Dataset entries

* * * * * * *

(** C28: with six frames free, the start-up test of the address spaces answers that
    everything worked and that no frame was lost, and that is true: the frames
    in use are those there were, the tables are well formed, and every space
    goes where it went. *)
Theorem self_test_bien s own ticks : wf s own -> hojas_ok s own -> 6 <= free_frames (ph s) ->
  exists s', self_test s ticks = Some (s', (true, 0)) /\ wf s' own /\ free_frames (ph s') = free_frames (ph s) /\
    (forall g, used (bitmap (ph s')) g = used (bitmap (ph s)) g) /\
    forall q va, espacio own q -> destino (mem s') q va = destino (mem s) q va.
Proof.
  intros W H Hf. destruct (mapea_efimera s own ticks W Hf) as (p & f & s2 & q & d & t2 & t1 & s3 & own2 & own3 & E1 & E2 & E3 & A).
  destruct (ma_f A) as (Mf & _). destruct (rec_fin s own W H ticks f q d t2 t1 s3 own2 own3 A) as (s6 & c & E6 & W7 & U7 & _ & D7).
  pose proof (libres_igual _ _ (wf_phys _ _ W) (wf_phys _ _ W7) U7) as F7. cbn [with_ph ph] in F7.
  eexists. split; [|split; [exact W7|split; [exact F7|split; [exact U7|exact D7]]]].
  unfold self_test. rewrite E1. cbv zeta. rewrite E2. cbn [mbind option_bind]. rewrite E3. cbn [mbind option_bind].
  rewrite (rec_traduce s own f q d t2 t1 s3 own2 own3 A). cbn [mbind option_bind]. rewrite bool_decide_eq_true_2 by done.
  unfold pon_casilla, casilla. rewrite (proj2 (Z.ltb_lt _ _)) by apply Mf. cbn [mbind option_bind with_mem mem].
  rewrite palabra_escribe by done. rewrite Z.eqb_refl. cbn [mbind option_bind].
  rewrite (rec_quita s own f q d t2 t1 s3 own2 own3 A). cbn [mbind option_bind andb]. rewrite bool_decide_eq_true_2 by done.
  rewrite (rec_nada s own f q d t2 t1 s3 own2 own3 A). cbn [mbind option_bind]. rewrite bool_decide_eq_true_2 by done.
  rewrite E6. cbn [mbind option_bind fst]. unfold stats, saturating_sub. cbn [snd with_ph ph]. rewrite F7, Z.sub_diag. reflexivity.
Qed.

Lemma self_test_bien_witness : exists s', self_test vmm_demo 0 = Some (s', (true, 0)) /\
  free_frames (ph s') = free_frames (ph vmm_demo) /\ free_frames (ph vmm_demo) = MARCOS - 512.
Proof.
  assert (F : free_frames (ph vmm_demo) = MARCOS - 512) by (vm_compute; reflexivity).
  destruct (self_test_bien vmm_demo own_demo 0 vmm_demo_wf (va_hojas _ _ vida_demo_vale)) as (s' & E & _ & E' & _).
  - rewrite F, MARCOS_eq. lia.
  - exists s'. exact (conj E (conj E' F)).
Defined.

* * * * * * *

### ACTIVITY
Find how many lines of the entries include the word "that". The number is the entire reply.

### RESPONSE FOR THIS EXERCISE
2